Ivan Bogachev



Compensation

2025 / 09 / 04
Compensation

Life is a game of incomplete information. We make decisions using the data we have. We approximate our future all the time. And this process heavily depends on our knowledge.

In math, it's highly unlikely that you'll guess the curve looking at one point. Even two of three points will leave you clueless. With ten points your guesses become more precise. You still can fail spectacularly, even with hundreds of them, but more points increase the chances of making the right guess.

The same happens in life. You imagine something using a limited set of data. Then you learn more and realize your... It's not a mistake. No. Let's call it "unlucky guess". You can miss just a bit, or get something completely opposite to reality.

You're intelligent. Any guess, any choice, leads to the creation of new rules. You continue to add more data to the graph of memories using these rules. Your whole personality shifts somewhere. It's our nature. We constantly change.

If some choice affects a lot of things in your life, the accidental shift can be dramatic. Some would see it as a compensation. Like you got a small problem and decided to run from it in the opposite direction. However, I would argue that this is not a defense. It's just a premature guess that leads to unplanned big changes. A butterfly effect, if you will.

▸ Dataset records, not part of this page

Definition fire_at (tm : Timer) (deadline : N) (t : TokId) : Timer * TimerId :=
  timer_arm tm deadline (ActFire t).

Definition expire_at (tm : Timer) (deadline : N) (t : TokId) : Timer * TimerId :=
  timer_arm tm deadline (ActExpire t).

(** [Timer::close_at]: the channel says from now on that a timer closes
    it. *)
Definition close_at {V E} (chs : gmap nat (Channel V E)) (tm : Timer) (deadline : N) (c : nat) :
    gmap nat (Channel V E) * Timer * TimerId :=
  let '(tm', id) := timer_arm tm deadline (ActClose c) in
  (alter set_closes_by_timer c chs, tm', id).

(** [Timer::disarm]: [false] when the entry has fired. *)
Definition disarm (tm : Timer) (id : TimerId) : Timer * bool :=
  let '(m, removed) := tmap_remove (t_entries tm) id in
  (mkTimer (t_next tm) m (if removed then t_pending tm - 1 else t_pending tm) (t_rounds tm), removed).

(** [Timer::next_deadline]. *)
Definition next_deadline (tm : Timer) : option N := timer_deadline ∘ fst <$> head (t_entries tm).

(** [Timer::real_wait] and [HostIo::real_wait]: on an embedder's clock a
    poll of a millisecond. *)
Definition real_wait (tm : Timer) (now : N) (system_clock : bool) : option N :=
  deadline ← next_deadline tm;
  let left := (deadline - now)%N in
  Some (if system_clock then left else N.min left 1000000%N).

Definition u64_max : N := 18446744073709551615.

(** Under the lock [fire_due] takes the entries it will carry out. *)
Definition take_due (tm : Timer) (now : N) (failed : bool) : TMap * Timer :=
  if failed then (t_entries tm, mkTimer (t_next tm) [] (t_pending tm) (t_rounds tm))
  else
    let '(due, later) := tmap_split_off (t_entries tm) (now, u64_max) in
    (due, mkTimer (t_next tm) later (t_pending tm) (t_rounds tm)).

(** A round goes on with what it took, one entry after the other, and when
    all is done and sent the entries are no longer pending. *)
Definition begin_round (tm : Timer) (now : N) (failed : bool) : Timer :=
  let '(due, tm1) := take_due tm now failed in
  mkTimer (t_next tm1) (t_entries tm1) (t_pending tm1) (t_rounds tm1 ++ [(due.*2, length due)]).

Definition with_rounds (tm : Timer) rounds : Timer :=
  mkTimer (t_next tm) (t_entries tm) (t_pending tm) rounds.

Definition end_round (tm : Timer) (i count : nat) : Timer :=
  mkTimer (t_next tm) (t_entries tm) (t_pending tm - count) (delete i (t_rounds tm)).

Section fire_due.
Context {V E : Type}.
Implicit Types (h : Heap V E) (chs : gmap nat (Channel V E)).

Definition set_state (ch : Channel V E) (s : State V E) : Channel V E :=
  mkChannel (on_abandon ch) (on_drain ch) (closes_by_timer ch) s.

(** One due entry.  The wakes of a token wait for the end of the round
    ([w]); those of a channel's close are sent at once ([sent]). *)
Definition carry_out h chs w (sent : list TaskId) (a : Action) :
    Heap V E * gmap nat (Channel V E) * Wakes * list TaskId :=
  match a with
  | ActFire t =>
      if claim h t then let '(h', w') := fire h t FDeadline w in (h', chs, w', sent)
      else (h, chs, w, sent)
  | ActExpire t =>
      if claim h t then let '(h', w') := expire h t w in (h', chs, w', sent)
      else (h, chs, w, sent)
  | ActClose c =>
      match chs !! c with
      | None => (h, chs, w, sent)
      | Some ch =>
          let '(h', s', ws, _) := channel_close h (chan_state ch) (mkClose None None) in
          (h', <[c := set_state ch s']> chs, w, sent ++ ws)
      end
  end.

Fixpoint carry_out_all h chs w sent (due : list Action) :
    Heap V E * gmap nat (Channel V E) * Wakes * list TaskId :=
  match due with
  | [] => (h, chs, w, sent)
  | a :: due' =>
      let '(h', chs', w', sent') := carry_out h chs w sent a in carry_out_all h' chs' w' sent' due'
  end.

(** The whole of [Timer::fire_due], with nobody in between: the wakes in the
    order they are sent, and the number of entries carried out. *)
Definition fire_due h chs (tm : Timer) (now : N) (failed : bool) :
    Heap V E * gmap nat (Channel V E) * Timer * list TaskId * nat :=
  let '(due, tm1) := take_due tm now failed in
  let '(h', chs', w, sent) := carry_out_all h chs no_wakes [] due.*2 in
  let count := length due in
  (h', chs', mkTimer (t_next tm1) (t_entries tm1) (t_pending tm1 - count) (t_rounds tm1),
   sent ++ wakes_send w, count).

Psychologists often talk about healthy and unhealthy compensations. This evaluation relies on the environment and collective morality, but everything is relative. Prey could easily say that predatory behavior is a bad compensation for some insecurities. Don't forget that our closest cousins in the wilderness eat raw meat. We were never designed to be wimps by default. Different patterns of behavior have reasons to exist, even if they look bad to your eyes. Biology and subjective morality are not the same. Don't rush your verdicts about the healthiness of changes.

Personality shifts are harmless on their own. However, dissonances in data are expected to appear when you learn more things after a big turn. Your brain will have to fix them, remove some rules and tune some numbers to compensate for over or under estimations. It takes time, but it's a natural process of data invalidation. Nothing to worry about.

But if you get a disease that allows contradicting patterns of behavior to appear, any shift may become a problem. Your brain will not delete data if it's being actively used. If you have two conflicting processes that utilize incompatible pieces of information, the dissonance may stay there until you resolve the logical conflicts and keep just one process running.

Fixing the primary disease should be a top priority. Otherwise, you'll have a constant memory of living somebody else's life.